Com o passar do tempo e ao revisar documentos que guardou ao longo dos anos, Edilson Faria relembra um capítulo importante da história religiosa de Tambaú: o início do processo de beatificação do Padre Donizetti.
Segundo Edilson, ele foi uma das primeiras pessoas a fazer contato com Irmã Célia Cadorin, responsável pela condução do processo de beatificação, juntamente com Adilson Pieruzzi. A iniciativa aconteceu em 2005, com autorização do Padre Anderson, que na época era reitor do Santuário de Padre Donizetti.
Edilson afirma que, ao longo do tempo, muitas pessoas acabaram se envolvendo na causa e contribuindo para o processo. No entanto, destaca que também teve sua participação no início dos trabalhos que deram origem ao reconhecimento do sacerdote como Beato Padre Donizetti.
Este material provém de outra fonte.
Lemma quotient_le_cost (c c' m : R) :
  m < 1 -> c <= c' -> c / (1 - m) <= c' / (1 - m).
Proof.
  intros Hm Hc. unfold Rdiv. apply Rmult_le_compat_r; [ | exact Hc ].
  left. apply Rinv_0_lt_compat. lra.
Qed.

Lemma quotient_lt_cost (c c' m : R) :
  m < 1 -> c < c' -> c / (1 - m) < c' / (1 - m).
Proof.
  intros Hm Hc. unfold Rdiv. apply Rmult_lt_compat_r; [ | exact Hc ].
  apply Rinv_0_lt_compat. lra.
Qed.

Lemma quotient_le_margin (c m m' : R) :
  0 <= c -> m <= m' -> m' < 1 -> c / (1 - m) <= c / (1 - m').
Proof.
  intros Hc Hm Hm'. unfold Rdiv. apply Rmult_le_compat_l; [ exact Hc | ].
  apply Rinv_le_contravar; lra.
Qed.

Lemma quotient_lt_margin (c m m' : R) :
  0 < c -> m < m' -> m' < 1 -> c / (1 - m) < c / (1 - m').
Proof.
  intros Hc Hm Hm'. unfold Rdiv. apply Rmult_lt_compat_l; [ exact Hc | ].
  apply Rinv_lt_contravar; [ | lra ].
  apply Rmult_lt_0_compat; lra.
Qed.

(** C6. For a positive base cost, a margin in [0,1) and a discount in
    [0,1]: the discounted price is at most the undiscounted one; the price
    grows with the base cost and with the margin (order-preserving for every
    such discount, strictly so when the discount is below 1). *)
Theorem C6_calculate_price_monotone (c m vd : R) :
  0 < c -> 0 <= m < 1 -> 0 <= vd <= 1 ->
  exists p, calculate_price c m vd = Return p
    /\ (exists p0, calculate_price c m 0 = Return p0 /\ p <= p0)
    /\ (forall c', c <= c' ->
          exists p', calculate_price c' m vd = Return p'
            /\ p <= p' /\ (c < c' -> vd < 1 -> p < p'))
    /\ (forall m', m <= m' < 1 ->
          exists p', calculate_price c m' vd = Return p'
            /\ p <= p' /\ (m < m' -> vd < 1 -> p < p')).
Proof.
  intros Hc [Hm0 Hm1] [Hv0 Hv1].
  exists (c / (1 - m) * (1 - vd)).
  split; [ apply calculate_price_value; lra | ].
  split; [ | split ].
  - exists (c / (1 - m) * (1 - 0)).
    split; [ apply calculate_price_value; lra | ].
    apply Rmult_le_compat_l; [ apply quotient_nonneg; lra | lra ].
  - intros c' Hcc'. exists (c' / (1 - m) * (1 - vd)).
    split; [ apply calculate_price_value; lra | split ].
    + apply Rmult_le_compat_r; [ lra | apply quotient_le_cost; lra ].
    + intros Hlt Hvd. apply Rmult_lt_compat_r; [ lra | apply quotient_lt_cost; lra ].
  - intros m' [Hmm' Hm'1]. exists (c / (1 - m') * (1 - vd)).
    split; [ apply calculate_price_value; lra | split ].
    + apply Rmult_le_compat_r; [ lra | apply quotient_le_margin; lra ].
    + intros Hlt Hvd. apply Rmult_lt_compat_r; [ lra | apply quotient_lt_margin; lra ].
Qed.

Lemma C6_witness :
  exists p, calculate_price 10 0.3 0.1 = Return p
    /\ (exists p0, calculate_price 10 0.3 0 = Return p0 /\ p <= p0)
    /\ (forall c', 10 <= c' ->
          exists p', calculate_price c' 0.3 0.1 = Return p'
            /\ p <= p' /\ (10 < c' -> 0.1 < 1 -> p < p'))
    /\ (forall m', 0.3 <= m' < 1 ->
          exists p', calculate_price 10 m' 0.1 = Return p'
            /\ p <= p' /\ (0.3 < m' -> 0.1 < 1 -> p < p')).
Proof. apply (C6_calculate_price_monotone 10 0.3 0.1); lra. Defined.

(** C7 as stated fails: a full discount ([volume_discount = 1], inside the
    contract's range) gives the price 0, which is not strictly positive. *)
Lemma C7_counterexample :
  ~ (forall c m vd : R,
        0 < c -> 0 <= m < 1 -> 0 <= vd <= 1 ->
        exists p, calculate_price c m vd = Return p /\ 0 < p).
Proof.
  intros H. destruct (H 10 0.3 1) as [p [Hp Hpos]]; try lra.
  rewrite calculate_price_value in Hp by lra.
  injection Hp as Hp. rewrite <- Hp in Hpos.
  replace (10 / (1 - 0.3) * (1 - 1)) with 0 in Hpos by (field; lra). lra.
Qed.

(** C7, amended. For a positive base cost, a margin in [0,1) and a discount
    in [0,1] the calculator returns a non-negative number, strictly positive
    whenever the discount is below 1 and equal to 0 at discount 1. *)
Theorem C7_calculate_price_sign (c m vd : R) :
  0 < c -> 0 <= m < 1 -> 0 <= vd <= 1 ->
  exists p, calculate_price c m vd = Return p
    /\ 0 <= p /\ (vd < 1 -> 0 < p) /\ (vd = 1 -> p = 0).
Proof.
  intros Hc [Hm0 Hm1] [Hv0 Hv1].
  exists (c / (1 - m) * (1 - vd)).
  split; [ apply calculate_price_value; lra | ].
  pose proof (quotient_pos c m Hc Hm1) as Hq.
  split; [ | split ].
  - apply Rmult_le_pos; lra.
  - intros Hvd. apply Rmult_lt_0_compat; lra.
  - intros ->. replace (1 - 1) with 0 by lra. apply Rmult_0_r.
Qed.

Lemma C7_witness :
  exists p, calculate_price 10 0.3 0.1 = Return p
    /\ 0 <= p /\ (0.1 < 1 -> 0 < p) /\ (0.1 = 1 -> p = 0).
Proof. apply (C7_calculate_price_sign 10 0.3 0.1); lra. Defined.

(** On binary64 the price of a sum and the sum of the prices are one unit
    in the last place apart at base costs 0.1 and 0.2 with margin 0.3. *)
Example binary64_additivity_gap :
  calculate_price_binary64 (0.1 + 0.2) 0.3 0 = Return 0.42857142857142866%float
  /\ calculate_price_binary64 0.1 0.3 0 = Return 0.14285714285714288%float
  /\ calculate_price_binary64 0.2 0.3 0 = Return 0.28571428571428575%float
  /\ (0.14285714285714288 + 0.28571428571428575 = 0.4285714285714286)%float
  /\ (next_up 0.4285714285714286 = 0.42857142857142866)%float.
Proof. repeat split. Qed.

(** C10 as stated fails on the floats the code computes with: the price of
    [0.1 + 0.2] at margin 0.3 is not the sum of the prices of 0.1 and of
    0.2. *)
Lemma C10_counterexample :
  ~ (forall c1 c2 m vd p1 p2 : float,
        calculate_price_binary64 c1 m vd = Return p1 ->
        calculate_price_binary64 c2 m vd = Return p2 ->
        calculate_price_binary64 (c1 + c2) m vd = Return (p1 + p2)%float).
Proof.
  intros H.
  specialize (H 0.1 0.2 0.3 0 _ _ eq_refl eq_refl)%float.
  assert (E := f_equal
                 (fun r => match r with
                           | Return x => (x =? 0.42857142857142866)%float
                           | Raise _ => false
                           end) H).
  vm_compute in E. discriminate E.
Qed.

(** C10, amended. In exact (real) arithmetic the calculator is additive in
    the base cost: with a margin different from 1, the price of [c1 + c2]
    is the sum of the prices of [c1] and [c2]; likewise for the three-term
    sum of the cost-sensitivity surface, [X + Y + overhead_cost]. *)
Theorem C10_calculate_price_additive (c1 c2 m vd : R) :
  m <> 1 ->
  (exists p1 p2,
      calculate_price c1 m vd = Return p1
      /\ calculate_price c2 m vd = Return p2
      /\ calculate_price (c1 + c2) m vd = Return (p1 + p2))
  /\ (forall x y overhead_cost : R,
        exists px py po,
          calculate_price_default x m = Return px
          /\ calculate_price_default y m = Return py
          /\ calculate_price_default overhead_cost m = Return po
          /\ calculate_price_default (x + y + overhead_cost) m
             = Return (px + py + po)).
Proof.
  intros Hm. split.
  - exists (c1 / (1 - m) * (1 - vd)), (c2 / (1 - m) * (1 - vd)).
    rewrite !calculate_price_value by exact Hm.
    repeat split. f_equal. field. lra.
  - intros x y o. unfold calculate_price_default.
    exists (x / (1 - m) * (1 - 0)), (y / (1 - m) * (1 - 0)), (o / (1 - m) * (1 - 0)).
    rewrite !calculate_price_value by exact Hm.
    repeat split. f_equal. field. lra.
Qed.

Lemma C10_witness :
  (exists p1 p2,
      calculate_price 1 0.3 0.05 = Return p1
      /\ calculate_price 25 0.3 0.05 = Return p2
      /\ calculate_price (1 + 25) 0.3 0.05 = Return (p1 + p2))
  /\ (forall x y overhead_cost : R,
        exists px py po,
          calculate_price_default x 0.3 = Return px
          /\ calculate_price_default y 0.3 = Return py
          /\ calculate_price_default overhead_cost 0.3 = Return po
          /\ calculate_price_default (x + y + overhead_cost) 0.3
             = Return (px + py + po)).
Proof. apply (C10_calculate_price_additive 1 25 0.3 0.05); lra. Defined.

End PricingFacts.

(** ** Properties of the generator's building blocks *)

Section GeneratorBlocks.
Import Generator.
Context {RS : RandomState}.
“Com o passar dos anos fui olhando alguns papéis que guardei e lembrei de tudo que foi feito naquele período. Tenho a consciência tranquila de que também dei minha colaboração para o início desse trabalho”, relatou.
Ele também recorda as diversas viagens realizadas em busca de documentações e informações necessárias para o processo, esforço que ajudou a reunir materiais importantes para a causa.
Para Edilson, ter participado desse momento representa um grande orgulho. “Tenho certeza de que quem acompanhou meu trabalho durante todos esses anos sabe do meu esforço. Sinto-me privilegiado por Deus por ter participado desse capítulo da história de Tambaú”, afirmou.
A beatificação do Padre Donizetti Tavares de Lima, sacerdote que marcou profundamente a história religiosa da cidade, representa um momento significativo para a comunidade católica e para a memória do município.